Instructions for the task » Read the data and repeat all of it exactly.

The input START

(* ===== verification/ApiEndpoint.v ===== *)
(** * Endpoints and their metadata

    The endpoint part of [dropshot/src/api_description.rs] ([ApiEndpoint], its
    builder methods, parameters, content types, responses) and the way the
    metadata of a handler's extractors is combined
    ([dropshot/src/extractor/common.rs]). *)
From S2P Require Import Prelude BTree Externals Versions StatusCodes HttpError Schema.

Inductive ApiEndpointBodyContentType := Bytes | Json_ | UrlEncoded | MultipartFormData.

#[export] Instance ApiEndpointBodyContentType_eq_dec : EqDecision ApiEndpointBodyContentType.
Proof. solve_decision. Defined.

Definition mime_type (self : ApiEndpointBodyContentType) : string :=
  match self with
  | Bytes => CONTENT_TYPE_OCTET_STREAM
  | Json_ => CONTENT_TYPE_JSON
  | UrlEncoded => CONTENT_TYPE_URL_ENCODED
  | MultipartFormData => CONTENT_TYPE_MULTIPART_FORM_DATA
  end.

(** Split into type, subtype and optional suffix. *)
Definition mime_split (mime_type : string) : option (string * string * option string) :=
  '(type_, rest) ← split_once "/"%char mime_type;
  match splitn2 "+"%char rest with
  | [] => None
  | [subtype] => Some (type_, subtype, None)
  | subtype :: suffix :: _ => Some (type_, subtype, Some suffix)
  end.

Definition from_mime_type (mime_type : string) : rust string ApiEndpointBodyContentType :=
  if String.eqb mime_type CONTENT_TYPE_OCTET_STREAM then Ok Bytes
  else if String.eqb mime_type CONTENT_TYPE_JSON then Ok Json_
  else if String.eqb mime_type CONTENT_TYPE_URL_ENCODED then Ok UrlEncoded
  else if String.eqb mime_type CONTENT_TYPE_MULTIPART_FORM_DATA then Ok MultipartFormData
  else match mime_split mime_type with
       | Some (type_, _, Some suffix) =>
           if String.eqb type_ "application" && String.eqb suffix "json"
           then Ok Json_ else Err mime_type
       | _ => Err mime_type
       end.

Lemma from_mime_type_answer s : (∃ c, from_mime_type s = Ok c) ∨ from_mime_type s = Err s.
Proof.
  unfold from_mime_type. repeat (destruct (String.eqb s _); [by left; eexists|]).
  destruct (mime_split s) as [[[type_ ?] [suffix|]]|]; [|by right..].
  destruct (_ && _); [by left; eexists|by right].
Qed.

Section endpoint.
Context `{Crates}.

Inductive ApiEndpointParameterLocation := LPath | LQuery | LHeader.

Inductive ApiEndpointParameterMetadata :=
| MPath (name : string)
| MQuery (name : string)
| MHeader (name : string)
| MBody (content_type : ApiEndpointBodyContentType).

(** A generator is used when the definition is written, a static schema comes
    with the definitions its references name. *)
Inductive ApiSchemaGenerator :=
| Gen (name : string) (schema : SchemaGenerator → SchemaGenerator * Schema)
| Static (schema : Schema) (dependencies : IndexMap Schema).

Record ApiEndpointParameter := mk_parameter {
  p_metadata : ApiEndpointParameterMetadata;
  p_description : option string;
  p_required : bool;
  p_schema : ApiSchemaGenerator;
  p_examples : list string;
}.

The input END

Task answer »
(* ===== verification/ApiEndpoint.v ===== *)
(** * Endpoints and their metadata

    The endpoint part of [dropshot/src/api_description.rs] ([ApiEndpoint], its
    builder methods, parameters, content types, responses) and the way the
    metadata of a handler's extractors is combined
    ([dropshot/src/extractor/common.rs]). *)
From S2P Require Import Prelude BTree Externals Versions StatusCodes HttpError Schema.

Inductive ApiEndpointBodyContentType := Bytes | Json_ | UrlEncoded | MultipartFormData.

#[export] Instance ApiEndpointBodyContentType_eq_dec : EqDecision ApiEndpointBodyContentType.
Proof. solve_decision. Defined.

Definition mime_type (self : ApiEndpointBodyContentType) : string :=
  match self with
  | Bytes => CONTENT_TYPE_OCTET_STREAM
  | Json_ => CONTENT_TYPE_JSON
  | UrlEncoded => CONTENT_TYPE_URL_ENCODED
  | MultipartFormData => CONTENT_TYPE_MULTIPART_FORM_DATA
  end.

(** Split into type, subtype and optional suffix. *)
Definition mime_split (mime_type : string) : option (string * string * option string) :=
  '(type_, rest) ← split_once "/"%char mime_type;
  match splitn2 "+"%char rest with
  | [] => None
  | [subtype] => Some (type_, subtype, None)
  | subtype :: suffix :: _ => Some (type_, subtype, Some suffix)
  end.

Definition from_mime_type (mime_type : string) : rust string ApiEndpointBodyContentType :=
  if String.eqb mime_type CONTENT_TYPE_OCTET_STREAM then Ok Bytes
  else if String.eqb mime_type CONTENT_TYPE_JSON then Ok Json_
  else if String.eqb mime_type CONTENT_TYPE_URL_ENCODED then Ok UrlEncoded
  else if String.eqb mime_type CONTENT_TYPE_MULTIPART_FORM_DATA then Ok MultipartFormData
  else match mime_split mime_type with
       | Some (type_, _, Some suffix) =>
           if String.eqb type_ "application" && String.eqb suffix "json"
           then Ok Json_ else Err mime_type
       | _ => Err mime_type
       end.

Lemma from_mime_type_answer s : (∃ c, from_mime_type s = Ok c) ∨ from_mime_type s = Err s.
Proof.
  unfold from_mime_type. repeat (destruct (String.eqb s _); [by left; eexists|]).
  destruct (mime_split s) as [[[type_ ?] [suffix|]]|]; [|by right..].
  destruct (_ && _); [by left; eexists|by right].
Qed.

Section endpoint.
Context `{Crates}.

Inductive ApiEndpointParameterLocation := LPath | LQuery | LHeader.

Inductive ApiEndpointParameterMetadata :=
| MPath (name : string)
| MQuery (name : string)
| MHeader (name : string)
| MBody (content_type : ApiEndpointBodyContentType).

(** A generator is used when the definition is written, a static schema comes
    with the definitions its references name. *)
Inductive ApiSchemaGenerator :=
| Gen (name : string) (schema : SchemaGenerator → SchemaGenerator * Schema)
| Static (schema : Schema) (dependencies : IndexMap Schema).

Record ApiEndpointParameter := mk_parameter {
  p_metadata : ApiEndpointParameterMetadata;
  p_description : option string;
  p_required : bool;
  p_schema : ApiSchemaGenerator;
  p_examples : list string;
}.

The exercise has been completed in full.